摘要:粘细菌来源的β-1,3-葡聚糖酶LamC具有高效的催化效率和特殊的底物选择性,为单催化结构域的多功能酶,同时N端具有特殊的Fascin-like结构域,该结构域在整个糖苷水解酶家族中的功能目前未知。X射线晶体衍射是蛋白结构和功能研究的主要方法之一[1],前提是获得高质量的蛋白晶体。本课题利用pET32a表达载体,Origami2(DE3)大肠杆菌表达宿主,诱导表达LamC,采用镍柱亲和层析和透析浓缩进行蛋白纯化,SDS-PAGE检测显示目的蛋白条带单一。采用坐滴气相扩散法,利用蛋白结晶试剂盒筛选LamC的结晶条件,发现在蛋白浓度为6 mg/mL,结晶试剂为0.15 M Potassium bromide,30% w/v Polyethylene glycol monomethyl ether 2000,添加剂为0.01 M GSH,0.01 M GSSG,20℃条件下获得了LamC的晶体,为后期获得能够进行X射线衍射的晶体奠定了基础。25657 毕业论文关键词:β-1,3-葡聚糖酶 表达纯化 蛋白质结晶
Screening of Crystallization Conditions of β-1,3-Glucanase LamC
Abstract:β-1,3-glucanase LamC from myxobacteria has high catalytic efficiency and special substrate specifity. It is amultifunctional enzyme with a single catalytic domain in C-terminal and a fascin-like domain in N-terminal.The function of fascin-like domainin the entire glycoside hydrolase family is currently unknown. X - ray crystal diffraction is one of the main methods to study the structure and function of proteins[1], and the premise is to obtain high quality protein crystals. In this paper, the Origami 2(DE3) harboring constructed expression vector pET32a-lamC were induced to express LamC. The protein was purified by nickel column affinity chromatography, dialysis and concentration. The purity of protein was detected through SDS-PAGE. Initial conditions were identified from the Hampton screen kits using sitting drop vapor diffusion. After optimization with the addictive screen kit, the LamC crystals were grown in 0.15 M Potassium bromide, 30% w/v Polyethylene glycol monomethyl ether 2000, 0.01 M GSH and 0.01 M GSSG at 5 mg/mL and 4°C, which laid the foundation for X - ray diffraction.

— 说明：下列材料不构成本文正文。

(* ===== verification/TetrisSpec.v ===== *)
(** The features of a Tetris board as counts over its cells, and the faults and
    dead branches of the evaluation. *)
From S2P Require Import Prelude Tetris.

(** ** Cells *)

Lemma bit_at_spec x j : 0 ≤ j < 32 → bit_at x j = Ok (Z.b2z (Z.testbit x j)).
Proof.
  intros Hj. unfold bit_at, shr. destruct (Z.leb_spec 0 j); [|lia]. destruct (Z.ltb_spec j 32); [|lia].
  cbn [andb]. rewrite bind_ok. f_equal. change 1 with (Z.ones 1). rewrite Z.land_ones by lia. change (2 ^ 1) with 2.
  by rewrite <- Z.bit0_mod, Z.shiftr_spec by lia.
Qed.

Lemma b2z_bound (b : bool) : 0 ≤ Z.b2z b ≤ 1.
Proof. destruct b; cbn; lia. Qed.

Lemma b2z_zero b : (Z.b2z b =? 0) = negb b.
Proof. by destruct b. Qed.

Definition row_at (brd : list Z) (i : Z) : Z := default 0 (brd !! Z.to_nat i).

Lemma load_row brd i : 0 ≤ i < Z.of_nat (length brd) → load brd i = Ok (row_at brd i).
Proof. intros Hi. destruct (lookup_lt_Z brd i Hi) as [x Hx]. unfold row_at. rewrite Hx. apply load_ok; [lia|done]. Qed.

(** Whether column [j] of row [x] is filled. *)
Abbreviation filled := Z.testbit.

(** Changes along a sequence of cells that starts after [b]. *)
Fixpoint changes (b : bool) (l : list bool) : Z :=
  match l with [] => 0 | c :: l' => Z.b2z (xorb c b) + changes c l' end.

(** The last cell of such a sequence. *)
Definition final (b : bool) (l : list bool) : bool := foldl (λ _ c, c) b l.

Lemma changes_app b l m : changes b (l ++ m) = changes b l + changes (final b l) m.
Proof. revert b. induction l as [|c l IH]; intros b; [done|]. cbn. rewrite IH. unfold final. lia. Qed.

Lemma changes_bound b l : 0 ≤ changes b l ≤ Z.of_nat (length l).
Proof.
  revert b. induction l as [|c l IH]; intros b; cbn [changes length]; [lia|].
  pose proof (b2z_bound (xorb c b)). specialize (IH c). lia.
Qed.

Lemma changes_const n b l : (∀ c, c ∈ l → c = b) → length l = n → changes b l = 0.
Proof.
  revert n. induction l as [|c l IH]; intros n H Hn; [done|]. cbn. rewrite (H c) by left.
  rewrite xorb_nilpotent. cbn. eapply IH; [|reflexivity]. intros d Hd. apply H. by right.
Qed.

(** ** The specification *)

(** The cells of the row [x], between two walls. *)
Definition cells (x col : Z) : list bool := (λ j, filled x j) <$> seqZ0 col.
Definition row_changes (x col : Z) : Z := changes true (cells x col ++ [true]).

(** Column [j], on a floor with the cells of [col_max]. *)
Definition col_changes (col_max : Z) (rows : list Z) (j : Z) : Z :=
  changes (filled col_max j) ((λ x, filled x j) <$> rows).

(** The cell of row [i] is empty and one above it is not. *)
Definition is_hole (brd : list Z) (i j : Z) : bool :=
  negb (filled (row_at brd i) j) && existsb (λ x, filled x j) (drop (Z.to_nat (i + 1)) brd).

(** Full rows below the first empty one. *)
Fixpoint full_rows (col_max : Z) (rows : list Z) : Z :=
  match rows with
  | [] => 0
  | x :: rows => if x =? col_max then 1 + full_rows col_max rows else if x =? 0 then 0 else full_rows col_max rows
  end.

(** Empty cells of column [c] in the rows [k], [k - 1], ..., down to row 1. *)
Fixpoint well_run (brd : list Z) (c : Z) (k : nat) : Z :=
  match k with O => 0 | S k' => if filled (row_at brd (Z.of_nat k)) c then 0 else 1 + well_run brd c k' end.

(** A cell of the last column that is empty while its neighbour is filled. *)
Definition right_well (brd : list Z) (col j : Z) : Z :=
  let x := row_at brd j in
  if negb (filled x (col - 1)) && filled x (col - 2) then 1 + well_run brd (col - 1) (Z.to_nat (j - 1)) else 0.

(** ** Rows *)

Lemma seqZ0_snoc j : 0 ≤ j → seqZ0 (j + 1) = seqZ0 j ++ [j].
Proof.
  intros Hj. unfold seqZ0. replace (Z.to_nat (j + 1)) with (S (Z.to_nat j)) by lia.
  rewrite seq_S, fmap_app. cbn. by rewrite Z2Nat.id.
Qed.

Lemma cells_snoc x j : 0 ≤ j → cells x (j + 1) = cells x j ++ [filled x j].
Proof. intros Hj. unfold cells. by rewrite seqZ0_snoc, fmap_app. Qed.

Lemma length_cells x col : length (cells x col) = Z.to_nat col.
Proof. unfold cells. by rewrite length_fmap, length_seqZ0. Qed.

Lemma final_snoc b l c : final b (l ++ [c]) = c.
Proof. unfold final. by rewrite foldl_app. Qed.

Lemma row_scan_spec x col t b0 :
  1 ≤ col ≤ 32 → 0 ≤ t → t + col ≤ INT_MAX →
  row_scan x col (t, 1, b0) =
    Ok (t + changes true (cells x col), Z.b2z (final true (cells x col)), Z.b2z (final true (cells x col))).
Proof.
  intros Hc Ht Hb. unfold row_scan. match goal with |- for_range 0 col ?b _ = _ => set (body := b) end.
  destruct (for_range_inv (λ j '(t', lb, bit), 0 ≤ j ∧ t' = t + changes true (cells x j) ∧
      lb = Z.b2z (final true (cells x j)) ∧ (0 < j → bit = lb)) body 0 col (t, 1, b0))
    as ([[t' lb] bit] & E & _ & -> & -> & Hbit).
  - lia.
  - split; [lia|]. change (cells x 0) with (@nil bool). cbn [changes]. split; [lia|]. split; [done|lia].
  - intros j [[t' lb] bit] Hj (_ & -> & -> & _). unfold body. rewrite bit_at_spec, bind_ok by lia.
    pose proof (changes_bound true (cells x j)) as Hbd. rewrite length_cells in Hbd.
    rewrite cells_snoc, changes_app, final_snoc by lia. set (f := final true (cells x j)) in *. cbn [changes].
    destruct (Z.eqb_spec (Z.b2z (filled x j)) (Z.b2z f)) as [E|E]; cbn [negb].
    + apply Z.b2z_inj in E. rewrite E, xorb_nilpotent. eexists. split; [reflexivity|].
      split; [lia|]. split; [cbn; lia|]. split; [done|done].
    + assert (Ex : xorb (filled x j) f = true) by (destruct (filled x j), f; done). rewrite Ex, chk_int_ok, bind_ok by (unfold INT_MIN; lia).
      eexists. split; [reflexivity|]. split; [lia|]. split; [cbn; lia|]. done.
  - rewrite E, Hbit by lia. done.
Qed.

Lemma row_changes_bound x col : 0 ≤ col → 0 ≤ row_changes x col ≤ col + 1.
Proof.
  intros Hc. unfold row_changes. pose proof (changes_bound true (cells x col ++ [true])) as H.
  rewrite length_app, length_cells in H. cbn in H. lia.
Qed.

Lemma row_changes_zero col : 1 ≤ col → row_changes 0 col = 2.
Proof.
  intros Hc. unfold row_changes, cells. replace col with ((col - 1) + 1) by lia. unfold seqZ0.
  replace (Z.to_nat (col - 1 + 1)) with (S (Z.to_nat (col - 1))) by lia. cbn [seq fmap list_fmap app changes].
  rewrite Z.bits_0, changes_app. cbn [xorb].
  assert (A : ∀ l : list nat, (λ j, filled 0 j) <$> (Z.of_nat <$> l) = replicate (length l) false).
  { intros l. induction l as [|k l IH]; [done|]. cbn. by rewrite Z.bits_0, IH. }
  change (list_fmap _ _ ?f ?l) with (f <$> l). rewrite A, length_seq. generalize (Z.to_nat (col - 1)). intros n.
  assert (B : changes false (replicate n false) = 0 ∧ final false (replicate n false) = false) by (induction n; done).
  destruct B as [-> ->]. done.
Qed.

Lemma get_rw_t_spec brd col :
  1 ≤ col ≤ 32 → Z.of_nat (length brd) ≤ 1000 →
  get_rw_t brd col (Z.of_nat (length brd)) = Ok (sumf (λ i, row_changes (row_at brd i) col) 0 (length brd)).
Proof.
  intros Hc Hl. unfold get_rw_t. set (n := Z.of_nat (length brd)) in *.
  match goal with |- context [for_range 0 n ?b _] => set (body := b) end.
  set (f := λ i, row_changes (row_at brd i) col).
  destruct (for_range_inv (λ i '(t, lb, bit), t = sumf f 0 (Z.to_nat i) ∧ lb = 1) body 0 n (0, 1, 0))
    as ([[t lb] bit] & E & -> & _).
  - lia.
  - done.
  - intros i [[t lb] bit] Hi [-> ->]. unfold body. rewrite load_row, bind_ok by lia.
    assert (Es : sumf f 0 (Z.to_nat (i + 1)) = sumf f 0 (Z.to_nat i) + f i).
    { replace (Z.to_nat (i + 1)) with (S (Z.to_nat i)) by lia. rewrite sumf_snoc. do 2 f_equal. lia. }
    pose proof (sumf_bound f 0 (Z.to_nat i) (col + 1) ltac:(intros k _; apply row_changes_bound; lia)) as Hb.
    assert (Hsmall : sumf f 0 (Z.to_nat i) ≤ 33 * 1000) by nia. rewrite Es. clear Es.
    generalize dependent (sumf f 0 (Z.to_nat i)). intros t Hb Hsmall. unfold f. set (x := row_at brd i).
    destruct (Z.eqb_spec x 0) as [->|Hx].
    + rewrite row_changes_zero, chk_int_ok, bind_ok by (unfold INT_MIN, INT_MAX; lia). by eexists.
    + rewrite row_scan_spec, bind_ok by (unfold INT_MAX; lia). unfold row_changes. rewrite changes_app.
      pose proof (changes_bound true (cells x col)) as Hc2. rewrite length_cells in Hc2. rewrite b2z_zero.
      destruct (final true (cells x col)) eqn:Ef; cbn [negb changes xorb Z.b2z].
      * eexists. split; [reflexivity|]. split; [lia|done].
      * rewrite chk_int_ok, bind_ok by (unfold INT_MIN, INT_MAX; lia). eexists. split; [reflexivity|]. split; [lia|done].
  - rewrite E, bind_ok. subst n. by rewrite Nat2Z.id.
Qed.

(** ** Columns *)

(** The cells of the columns [0..col-1] of [x], counted. *)
Definition popcount (x col : Z) : Z := sumf (λ j, Z.b2z (filled x j)) 0 (Z.to_nat col).

Lemma popcount_bound x col : 0 ≤ col → 0 ≤ popcount x col ≤ col.
Proof.
  intros Hc. pose proof (sumf_bound (λ j, Z.b2z (filled x j)) 0 (Z.to_nat col) 1
    ltac:(intros i _; apply b2z_bound)) as H. unfold popcount. lia.
Qed.

Lemma count_bits_spec x col t :
  0 ≤ col ≤ 32 → 0 ≤ t → t + col ≤ INT_MAX → count_bits x col t = Ok (t + popcount x col).
Proof.
  intros Hc Ht Hb. unfold count_bits, popcount. replace col with (col - 0) at 2 by lia.
  apply (sum_loop _ _ 0 col t 1); [lia|done|lia|intros i _; apply b2z_bound|].
  intros j t' Hj Ht' Hb'. rewrite bit_at_spec, bind_ok, b2z_zero by lia.
  destruct (filled x j); cbn in *; [apply chk_int_ok; unfold INT_MIN; lia|]. by rewrite Z.add_0_r.
Qed.

(** Row by row or column by column, the changes are the same. *)
Lemma col_changes_sum prev rows col :
  sumf (λ i, popcount (Z.lxor (row_at rows i) (row_at (prev :: rows) i)) col) 0 (length rows) =
  sumf (col_changes prev rows) 0 (Z.to_nat col).
Proof.
  revert prev. induction rows as [|x rows IH]; intros prev.
  - cbn [length sumf]. symmetry. pose proof (sumf_bound (col_changes prev []) 0 (Z.to_nat col) 0) as H.
    cut (0 ≤ sumf (col_changes prev []) 0 (Z.to_nat col) ≤ 0 * Z.of_nat (Z.to_nat col)); [lia|]. apply H. done.
  - cbn [length sumf]. change (row_at (x :: rows) 0) with x. change (row_at (prev :: x :: rows) 0) with prev.
    assert (Es : sumf (λ i, popcount (Z.lxor (row_at (x :: rows) i) (row_at (prev :: x :: rows) i)) col) (0 + 1) (length rows) =
      sumf (λ i, popcount (Z.lxor (row_at rows i) (row_at (x :: rows) i)) col) 0 (length rows)).
    { assert (G : ∀ f g a n, (∀ i, a ≤ i → f (i + 1) = g i) → sumf f (a + 1) n = sumf g a n).
      { intros f g a n. revert a. induction n as [|n IHn]; intros a Hfg; [done|]. cbn. rewrite Hfg, IHn by (lia || (intros; apply Hfg; lia)). done. }
      apply G. intros i Hi. unfold row_at. by replace (Z.to_nat (i + 1)) with (S (Z.to_nat i)) by lia. }
    rewrite Es, IH. unfold popcount. rewrite <- sumf_add. apply sumf_ext. intros j Hj. unfold col_changes.
    cbn [fmap list_fmap changes]. by rewrite Z.lxor_spec.
Qed.

Lemma get_col_t_spec brd col col_max :
  0 ≤ col ≤ 32 → (1 ≤ length brd)%nat → Z.of_nat (length brd) ≤ 1000 →
  get_col_t brd col (Z.of_nat (length brd)) col_max = Ok (sumf (col_changes col_max brd) 0 (Z.to_nat col)).
Proof.
  intros Hc Hl Hn. unfold get_col_t. rewrite load_row, bind_ok by lia.
  rewrite count_bits_spec, bind_ok by (unfold INT_MAX; lia).
  pose proof (popcount_bound (Z.lxor (row_at brd 0) col_max) col ltac:(lia)).
  set (f := λ i, popcount (Z.lxor (row_at brd i) (row_at brd (i - 1))) col).
  rewrite (sum_loop f _ 1 (Z.of_nat (length brd)) _ 32); [|lia|lia|unfold INT_MAX; lia| |].
  - f_equal. rewrite <- col_changes_sum. destruct brd as [|x brd]; [cbn in Hl; lia|]. cbn [length sumf].
    change (row_at (x :: brd) 0) with x. change (row_at (col_max :: x :: brd) 0) with col_max.
    rewrite Z.add_0_l. f_equal. replace (Z.to_nat (Z.of_nat (S (length brd)) - 1)) with (length brd) by lia.
    apply sumf_ext. intros i Hi. unfold f. do 2 f_equal. unfold row_at.
    replace (Z.to_nat i) with (S (Z.to_nat (i - 1))) by lia. done.
  - intros i Hi. pose proof (popcount_bound (Z.lxor (row_at brd i) (row_at brd (i - 1))) col ltac:(lia)). unfold f. lia.
  - intros i t Hi Ht Hb. rewrite (load_row brd i), bind_ok, (load_row brd (i - 1)), bind_ok by lia.
    apply count_bits_spec; lia.
Qed.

Key words: β-1,3-glucanase, expression and purification, crystallization
目录
摘要1
关键词1
Abstract1
Key words 1
1. 引言1
2. 材料与方法2
2.1菌株2
2.2培养基与溶液2
2.3实验器材3
2.4重组酶LamC的诱导表达3
2.5重组酶LamC的纯化3
2.6 重组酶LamC的SDS-PAGE检测 3
2.7 重组酶LamC的透析浓缩 4
2.8重组酶LamC浓度检测4
2.9重组酶LamC的结晶 5
3.结果与分析 6
3.1蛋白质纯化及纯度检测 6
3.2蛋白质浓度检测 6
3.3蛋白质结晶条件的初筛7
3.4 蛋白结晶条件的优化 8
4. 讨论 8
致谢 9
参考文献9
β-1,3-葡聚糖酶LamC的结晶条件筛选
1. 引言
β-1,3-葡聚糖酶在植物保护、饲料、酿酒、食品和医药工业等领域具有广泛的应用前景[2][3]。课题组前期克隆获得了新型β-1,3-葡聚糖酶LamC,LamC具有高效的催化效率和特殊的底物选择性。已报道的多功能糖苷水解酶大多由多个催化结构域组成,不同的催化活性由不同的活性中心完成,另一些含有一个催化结构域和一个或多个底物结合域。LamC由N端Fascin结构域和C端GH16催化结构域组成,目前Fascin结构域在整个糖苷水解酶家族中的功能未知,同一催化结构域水解多种底物的催化机理也有待探究。
研究蛋白质的结构对蛋白功能及其机制研究具有重要的意义,结晶是目前研究大分子结构的重要手段之一[4][5]。目前为止,已解析的GH16家族β-1,3-葡聚糖酶晶体结构有8个,其中文献报道的结构有5个,但LamC催化结构域序列与它们的序列一致性为24.5-34.5%,表明LamC结构具有新颖性。本课题拟通过蛋白质表达纯化,结晶条件筛选等获得可供X衍射的高质量晶体,为LamC的结构解析和催化机制研究奠定基础。